Last word: Why healthcare will become a dirty word

Time was when you could rely on taxes to be the topic in the US come mid-April. No longer. This year it’s jobs, jobs, jobs. In Washington, Democrats want to extend expiring unemployment insurance. They see their plan as action in the spirit of Franklin Roosevelt, who put forward so many programmes for the worker with his New Deal. Republicans are muttering about what the benefits do to individual initiative. But they are also going along with the plan to extend jobless payments.

The emphasis on extension sounds humane and necessary. Hundreds of thousands of families are losing benefits. Yet that emphasis is counterproductive, because it overlooks the problem that is making it hard for the jobless to get work in the first place. Part of the problem is the relationship between the cost of hiring for employers and the cost of being unemployed for workers. By making hiring expensive through mandates such as health care, the administration is discouraging hiring. By extending benefits for the jobless, the same government is making unemployment less painful – cheaper – for workers. The combination sustains unemployment at higher levels, not lower.

One economist illuminating this dynamic is Casey Mulligan at the University of Chicago. Mulligan points out that many industries aside from manufacturing are now recovering. But many companies are finding ways to do so with fewer workers. This isn’t a general recession any longer. It is becoming a jobs recession where the incentives for employer and employee are out of whack.

Mulligan also notes that there is specific evidence of the counterproductive force of making unemployment less expensive. Two scholars, Stepan Jurajda and Frederick Tannery, looked at Pittsburgh in the first half of the 1980s, a period when the nation had two temporary increases in unemployment benefits. They determined that one third of those claiming unemployment found work within weeks of the expiration of their benefits, but not before. Apply that Pittsburgh experience to today, when insurance is also running out, and what it tells you is that jobs will come back faster if Washington doesn’t extend insurance benefits.

The Pittsburgh data is merely a tiny part of a large body of evidence. In policy discussions we make a big deal about the differences in payments to the unemployed, treating ‘relief’ as different from ‘welfare’ and ‘welfare’ as different from ‘unemployment insurance’. But they all function the same way: they damp down the incentive to find a job.

The ultimate evidence here is from the 1920s, when the Labour Party came to power in Britain for the first time. Labour passed laws that gave unions power to demand higher wages, and to create unemployment benefits. The result was that employment became more expensive for companies. Unemployment, meanwhile, became relatively less expensive to workers because the workers now received relief payments. As scholars Daniel K. Benjamin and Levis Kochin pointed out in the Journal of Political Economy paper as far back as 1979, the moment was one in which, “unemployment benefits were on a more generous scale relative to wages than ever before or since”. The result was the mother of all jobless recoveries. For almost two decades, from 1921 to 1938, UK unemployment averaged 14%, and never got below 9.5%. For two decades Britons talked of the tragedy of ‘idleness’ and the ‘dole’.
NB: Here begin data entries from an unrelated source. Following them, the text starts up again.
(** * beep.c: a command-line tone sequencer

    A shallow embedding of [src/beep.c] and the properties of its three
    functions: [play_beep] (the tone emitter), [play_sequence] (the
    sequencer) and [main] (the command-line dispatcher).

    The program only acts on the outside world, so every function is
    embedded as a computation over the trace of the effects performed
    so far.  The trace records the library calls of the source
    ([ioctl], [usleep], [printf], [fflush],
    [AudioServicesPlaySystemSound]) and, as instrumentation, the entry
    into [play_beep] and [play_sequence] with the actual arguments. *)

From Stdlib Require Import ZArith Lia Ascii String.
From stdpp Require Import base list strings.

Local Open Scope Z_scope.

(** ** Machine integers

    [int] is a 32-bit two's complement integer.  Arithmetic that can
    leave the range of [int] is written with its wrap-around. *)

Definition INT_MAX : Z := 2147483647.

Definition wrap_int (z : Z) : Z := (z + 2 ^ 31) mod 2 ^ 32 - 2 ^ 31.

Definition int_mul (a b : Z) : Z := wrap_int (a * b).

Definition int_shl (a n : Z) : Z := wrap_int (Z.shiftl a n).

(** Conversion of an [int] argument to [useconds_t] (32-bit unsigned),
    as performed at each call of [usleep]. *)
Definition to_useconds (z : Z) : Z := z mod 2 ^ 32.

(** ** C strings

    A [string] stands for the characters of a NUL-terminated C string;
    the end of the [string] is the terminator.  A C string holds no NUL
    before its terminator, which [nul_free] expresses. *)

Definition code (c : ascii) : Z := Z.of_nat (nat_of_ascii c).

Fixpoint nul_free (s : string) : bool :=
  match s with
  | EmptyString => true
  | String c r => negb (code c =? 0) && nul_free r
  end.

(** The characters read by [%s]: everything before the first NUL. *)
Fixpoint c_str (s : string) : string :=
  match s with
  | EmptyString => EmptyString
  | String c r => if code c =? 0 then EmptyString else String c (c_str r)
  end.

(** [strcmp]: difference of the first pair of differing characters
    (as [unsigned char]), zero when both strings end together. *)
Fixpoint strcmp (s1 s2 : string) : Z :=
  match s1, s2 with
  | EmptyString, EmptyString => 0
  | EmptyString, String c2 _ => 0 - code c2
  | String c1 _, EmptyString => code c1 - 0
  | String c1 r1, String c2 r2 =>
      if code c1 =? code c2
      then (if code c1 =? 0 then 0 else strcmp r1 r2)
      else code c1 - code c2
  end.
One New Deal politician who grasped at least part of what was happening in Britain was that hero of today’s Democrats, Roosevelt. Roosevelt understood that relief payments in the UK weren’t necessarily helping workers find employment. He appalled his progressive colleagues by disparaging the dole whenever he could. Rather than pay the unemployed, Roosevelt preferred creating jobs through the public sector. Still, Roosevelt and his colleagues replicated other British errors. FDR signed laws that put upward pressure on wages, the most dramatic example of these being the 1935 Wagner Act. This in turn led to real increases in wages, leading to slower hiring.

More recently, the US repeated the pattern in the Aid to Families With Dependent Children programme, which made life worse for those families. They never got work. ‘Welfare,’ the word we used for the programme, likewise became stigmatised. President Bill Clinton signed the law that abolished the programme, sending a signal that work is better for the country and individual than the dole, relief, or insurance.

US politicians now are reversing that progress, perhaps without being aware of what they’re doing. Eventually, they will understand. And eventually those phrases we utter now – ‘insurance extension’, ‘mandatory healthcare at the workplace’ – will also be dropped from the language in shame. But, of course, by then the damage will have been done.